— What needs to be done —
Return exactly the span of lines in the following data that opens with the line containing "(* ===== verification/RamFs.v ===== *)" and closes with the line containing "Definition kOpenRead : Z := 1.". Include nothing else.

— Stored entries —
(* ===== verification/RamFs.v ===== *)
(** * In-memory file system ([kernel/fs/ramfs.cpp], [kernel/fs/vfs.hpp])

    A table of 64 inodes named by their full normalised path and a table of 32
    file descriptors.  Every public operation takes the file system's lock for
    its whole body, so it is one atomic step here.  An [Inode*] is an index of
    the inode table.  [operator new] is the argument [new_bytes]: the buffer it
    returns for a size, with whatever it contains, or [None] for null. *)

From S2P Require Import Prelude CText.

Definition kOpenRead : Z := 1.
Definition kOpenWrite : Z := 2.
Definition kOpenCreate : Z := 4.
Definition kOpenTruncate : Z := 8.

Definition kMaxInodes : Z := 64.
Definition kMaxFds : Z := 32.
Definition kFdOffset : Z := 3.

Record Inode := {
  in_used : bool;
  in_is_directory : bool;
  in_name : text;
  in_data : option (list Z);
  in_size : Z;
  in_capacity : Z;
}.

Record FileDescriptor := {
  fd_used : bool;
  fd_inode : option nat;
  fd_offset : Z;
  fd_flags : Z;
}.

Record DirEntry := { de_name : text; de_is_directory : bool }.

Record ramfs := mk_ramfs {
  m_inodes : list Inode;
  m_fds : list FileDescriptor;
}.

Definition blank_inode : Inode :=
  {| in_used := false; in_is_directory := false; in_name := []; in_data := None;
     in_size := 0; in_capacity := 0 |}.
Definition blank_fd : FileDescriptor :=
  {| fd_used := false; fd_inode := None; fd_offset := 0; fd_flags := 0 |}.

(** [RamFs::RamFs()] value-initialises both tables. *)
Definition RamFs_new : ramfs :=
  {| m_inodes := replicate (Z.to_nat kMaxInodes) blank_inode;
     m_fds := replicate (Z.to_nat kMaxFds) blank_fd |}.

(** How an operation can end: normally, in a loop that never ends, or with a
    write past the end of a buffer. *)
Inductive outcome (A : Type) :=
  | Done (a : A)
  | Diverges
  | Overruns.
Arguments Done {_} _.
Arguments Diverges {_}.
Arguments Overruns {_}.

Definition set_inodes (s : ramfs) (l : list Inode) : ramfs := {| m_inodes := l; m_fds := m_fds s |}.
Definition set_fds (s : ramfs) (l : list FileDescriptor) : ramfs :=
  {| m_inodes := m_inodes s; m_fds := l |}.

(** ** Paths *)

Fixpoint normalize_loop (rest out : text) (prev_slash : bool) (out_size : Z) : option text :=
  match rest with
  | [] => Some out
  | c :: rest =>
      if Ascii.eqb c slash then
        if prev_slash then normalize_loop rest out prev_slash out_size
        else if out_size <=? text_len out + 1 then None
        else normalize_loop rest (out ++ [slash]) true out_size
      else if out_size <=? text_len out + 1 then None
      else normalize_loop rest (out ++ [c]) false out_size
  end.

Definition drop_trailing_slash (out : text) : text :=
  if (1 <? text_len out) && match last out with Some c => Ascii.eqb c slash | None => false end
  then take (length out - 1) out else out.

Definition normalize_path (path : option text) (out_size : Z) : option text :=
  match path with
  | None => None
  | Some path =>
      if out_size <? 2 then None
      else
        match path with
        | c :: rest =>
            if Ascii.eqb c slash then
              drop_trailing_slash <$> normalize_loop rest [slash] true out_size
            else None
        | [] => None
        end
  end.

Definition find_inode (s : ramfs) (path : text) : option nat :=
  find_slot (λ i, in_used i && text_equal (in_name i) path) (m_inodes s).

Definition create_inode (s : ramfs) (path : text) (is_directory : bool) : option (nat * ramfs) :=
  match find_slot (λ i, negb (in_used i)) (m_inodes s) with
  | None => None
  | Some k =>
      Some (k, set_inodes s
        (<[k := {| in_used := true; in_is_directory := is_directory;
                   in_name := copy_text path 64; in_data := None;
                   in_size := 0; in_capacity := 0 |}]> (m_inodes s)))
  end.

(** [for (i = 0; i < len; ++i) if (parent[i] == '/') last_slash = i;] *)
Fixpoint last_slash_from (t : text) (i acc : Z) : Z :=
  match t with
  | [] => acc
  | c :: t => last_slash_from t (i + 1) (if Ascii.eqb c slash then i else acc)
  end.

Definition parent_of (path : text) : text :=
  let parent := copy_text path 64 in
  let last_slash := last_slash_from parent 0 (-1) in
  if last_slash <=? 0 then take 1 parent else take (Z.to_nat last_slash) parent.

---

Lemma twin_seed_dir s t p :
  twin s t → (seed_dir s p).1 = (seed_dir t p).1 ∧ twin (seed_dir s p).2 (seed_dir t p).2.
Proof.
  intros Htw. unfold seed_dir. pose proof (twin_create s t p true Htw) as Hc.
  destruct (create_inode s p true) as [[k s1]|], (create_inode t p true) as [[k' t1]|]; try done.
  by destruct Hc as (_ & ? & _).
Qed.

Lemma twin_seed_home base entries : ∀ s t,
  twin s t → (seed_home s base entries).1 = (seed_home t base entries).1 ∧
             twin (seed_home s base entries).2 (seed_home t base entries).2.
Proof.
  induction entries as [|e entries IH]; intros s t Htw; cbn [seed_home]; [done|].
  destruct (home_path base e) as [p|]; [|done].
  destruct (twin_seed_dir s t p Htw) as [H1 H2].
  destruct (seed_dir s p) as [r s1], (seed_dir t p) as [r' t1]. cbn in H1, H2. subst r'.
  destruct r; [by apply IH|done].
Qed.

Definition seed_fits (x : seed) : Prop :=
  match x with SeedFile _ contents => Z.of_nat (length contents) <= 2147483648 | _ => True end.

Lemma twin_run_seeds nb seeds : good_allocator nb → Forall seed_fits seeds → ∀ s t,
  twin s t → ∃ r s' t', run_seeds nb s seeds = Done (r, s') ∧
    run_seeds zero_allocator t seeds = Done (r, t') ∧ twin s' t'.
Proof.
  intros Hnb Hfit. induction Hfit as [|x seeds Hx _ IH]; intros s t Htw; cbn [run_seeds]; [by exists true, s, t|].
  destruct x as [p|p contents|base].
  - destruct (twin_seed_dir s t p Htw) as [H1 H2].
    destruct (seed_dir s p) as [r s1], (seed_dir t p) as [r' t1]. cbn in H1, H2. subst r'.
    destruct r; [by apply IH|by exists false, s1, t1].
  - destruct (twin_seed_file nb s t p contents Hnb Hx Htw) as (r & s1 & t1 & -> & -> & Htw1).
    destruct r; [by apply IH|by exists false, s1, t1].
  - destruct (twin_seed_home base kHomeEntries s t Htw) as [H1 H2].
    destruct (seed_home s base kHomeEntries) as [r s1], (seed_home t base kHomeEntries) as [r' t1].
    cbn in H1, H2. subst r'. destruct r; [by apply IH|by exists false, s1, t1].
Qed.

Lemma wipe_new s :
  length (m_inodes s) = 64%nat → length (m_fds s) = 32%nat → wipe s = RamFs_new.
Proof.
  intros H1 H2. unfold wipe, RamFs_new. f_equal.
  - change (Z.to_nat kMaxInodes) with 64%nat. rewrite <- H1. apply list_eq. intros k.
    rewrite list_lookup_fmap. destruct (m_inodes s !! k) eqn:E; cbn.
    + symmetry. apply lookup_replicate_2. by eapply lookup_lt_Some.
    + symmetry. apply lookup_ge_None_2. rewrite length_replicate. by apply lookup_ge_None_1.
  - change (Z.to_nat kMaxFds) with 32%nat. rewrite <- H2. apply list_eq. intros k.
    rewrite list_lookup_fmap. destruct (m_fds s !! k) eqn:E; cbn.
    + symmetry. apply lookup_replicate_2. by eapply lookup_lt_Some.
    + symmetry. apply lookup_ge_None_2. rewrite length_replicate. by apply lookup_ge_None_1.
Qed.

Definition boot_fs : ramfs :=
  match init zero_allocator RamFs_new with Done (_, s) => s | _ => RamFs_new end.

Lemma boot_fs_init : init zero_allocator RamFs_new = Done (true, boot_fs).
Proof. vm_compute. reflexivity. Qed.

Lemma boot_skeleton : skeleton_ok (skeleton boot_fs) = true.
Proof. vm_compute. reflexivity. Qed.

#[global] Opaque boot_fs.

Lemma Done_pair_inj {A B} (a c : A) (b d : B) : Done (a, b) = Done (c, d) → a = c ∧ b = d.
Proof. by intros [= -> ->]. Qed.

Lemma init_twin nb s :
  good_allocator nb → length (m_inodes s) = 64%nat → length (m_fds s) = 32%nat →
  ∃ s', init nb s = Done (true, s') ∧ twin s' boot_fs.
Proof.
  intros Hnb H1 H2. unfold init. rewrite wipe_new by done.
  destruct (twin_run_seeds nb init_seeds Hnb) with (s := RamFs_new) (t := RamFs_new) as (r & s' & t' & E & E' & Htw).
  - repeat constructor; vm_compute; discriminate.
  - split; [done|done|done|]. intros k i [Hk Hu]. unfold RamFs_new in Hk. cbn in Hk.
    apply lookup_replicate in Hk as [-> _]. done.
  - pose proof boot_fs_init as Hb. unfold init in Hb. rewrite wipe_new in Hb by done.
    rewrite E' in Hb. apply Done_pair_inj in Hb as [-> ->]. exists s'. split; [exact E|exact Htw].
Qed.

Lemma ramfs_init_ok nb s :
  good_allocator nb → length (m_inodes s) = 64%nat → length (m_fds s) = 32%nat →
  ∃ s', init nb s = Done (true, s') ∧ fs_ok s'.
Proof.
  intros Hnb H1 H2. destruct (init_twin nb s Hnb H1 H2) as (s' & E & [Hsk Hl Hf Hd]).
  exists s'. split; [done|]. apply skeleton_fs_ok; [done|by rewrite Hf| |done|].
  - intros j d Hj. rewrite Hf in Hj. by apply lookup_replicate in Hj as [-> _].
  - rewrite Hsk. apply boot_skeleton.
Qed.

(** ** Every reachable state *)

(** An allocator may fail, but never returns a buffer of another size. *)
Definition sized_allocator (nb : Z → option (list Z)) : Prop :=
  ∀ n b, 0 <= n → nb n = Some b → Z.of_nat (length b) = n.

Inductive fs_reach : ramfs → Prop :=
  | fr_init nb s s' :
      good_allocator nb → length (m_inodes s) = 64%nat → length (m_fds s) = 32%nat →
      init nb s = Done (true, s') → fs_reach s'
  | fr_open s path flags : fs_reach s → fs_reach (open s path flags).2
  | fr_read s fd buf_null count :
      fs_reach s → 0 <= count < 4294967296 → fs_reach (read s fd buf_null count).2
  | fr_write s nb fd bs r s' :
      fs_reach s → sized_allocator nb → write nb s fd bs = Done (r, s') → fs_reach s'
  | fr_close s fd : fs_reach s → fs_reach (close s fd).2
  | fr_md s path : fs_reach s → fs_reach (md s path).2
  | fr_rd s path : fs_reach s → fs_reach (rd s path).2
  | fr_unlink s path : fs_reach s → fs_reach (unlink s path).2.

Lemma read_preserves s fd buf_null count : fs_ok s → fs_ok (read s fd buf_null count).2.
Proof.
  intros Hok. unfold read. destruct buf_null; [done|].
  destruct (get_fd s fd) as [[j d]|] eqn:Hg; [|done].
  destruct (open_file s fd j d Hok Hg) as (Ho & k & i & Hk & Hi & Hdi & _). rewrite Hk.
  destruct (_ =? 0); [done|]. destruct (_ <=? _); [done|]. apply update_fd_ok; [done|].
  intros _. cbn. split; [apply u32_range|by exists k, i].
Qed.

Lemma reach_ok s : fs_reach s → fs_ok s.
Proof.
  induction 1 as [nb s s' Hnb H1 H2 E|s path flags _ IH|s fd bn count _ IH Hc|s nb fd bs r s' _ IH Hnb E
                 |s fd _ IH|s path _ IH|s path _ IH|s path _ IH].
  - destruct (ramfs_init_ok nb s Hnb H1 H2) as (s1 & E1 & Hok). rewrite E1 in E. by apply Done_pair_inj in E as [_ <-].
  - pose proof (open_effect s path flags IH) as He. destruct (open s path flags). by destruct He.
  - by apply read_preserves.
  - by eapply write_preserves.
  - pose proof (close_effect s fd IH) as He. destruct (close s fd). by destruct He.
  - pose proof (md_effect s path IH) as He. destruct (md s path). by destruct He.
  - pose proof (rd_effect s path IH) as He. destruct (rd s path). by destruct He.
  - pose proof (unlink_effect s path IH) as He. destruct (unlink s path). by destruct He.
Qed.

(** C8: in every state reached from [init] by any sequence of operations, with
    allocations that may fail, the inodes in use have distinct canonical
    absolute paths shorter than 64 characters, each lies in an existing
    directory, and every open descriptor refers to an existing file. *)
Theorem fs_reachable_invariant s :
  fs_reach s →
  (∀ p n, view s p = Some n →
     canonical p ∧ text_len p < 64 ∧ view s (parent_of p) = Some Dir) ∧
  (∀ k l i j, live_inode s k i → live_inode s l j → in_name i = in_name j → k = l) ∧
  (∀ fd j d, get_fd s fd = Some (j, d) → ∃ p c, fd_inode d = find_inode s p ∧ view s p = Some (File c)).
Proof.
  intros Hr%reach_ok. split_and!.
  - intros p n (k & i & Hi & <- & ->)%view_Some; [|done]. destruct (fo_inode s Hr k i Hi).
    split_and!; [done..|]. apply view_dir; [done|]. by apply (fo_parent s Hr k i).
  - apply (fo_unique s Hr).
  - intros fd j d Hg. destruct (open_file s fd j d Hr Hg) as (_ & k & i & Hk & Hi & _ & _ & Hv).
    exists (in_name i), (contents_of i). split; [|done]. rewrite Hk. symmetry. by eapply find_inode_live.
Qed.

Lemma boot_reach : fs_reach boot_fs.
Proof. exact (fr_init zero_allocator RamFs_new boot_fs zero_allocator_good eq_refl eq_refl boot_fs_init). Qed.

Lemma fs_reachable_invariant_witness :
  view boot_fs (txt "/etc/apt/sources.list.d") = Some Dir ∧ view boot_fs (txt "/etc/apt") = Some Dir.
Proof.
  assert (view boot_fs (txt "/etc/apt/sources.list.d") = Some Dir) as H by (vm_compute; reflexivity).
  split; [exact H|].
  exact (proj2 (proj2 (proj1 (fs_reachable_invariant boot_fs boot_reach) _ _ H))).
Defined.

— Exercise output —
(* ===== verification/RamFs.v ===== *)
(** * In-memory file system ([kernel/fs/ramfs.cpp], [kernel/fs/vfs.hpp])

    A table of 64 inodes named by their full normalised path and a table of 32
    file descriptors.  Every public operation takes the file system's lock for
    its whole body, so it is one atomic step here.  An [Inode*] is an index of
    the inode table.  [operator new] is the argument [new_bytes]: the buffer it
    returns for a size, with whatever it contains, or [None] for null. *)

From S2P Require Import Prelude CText.

Definition kOpenRead : Z := 1.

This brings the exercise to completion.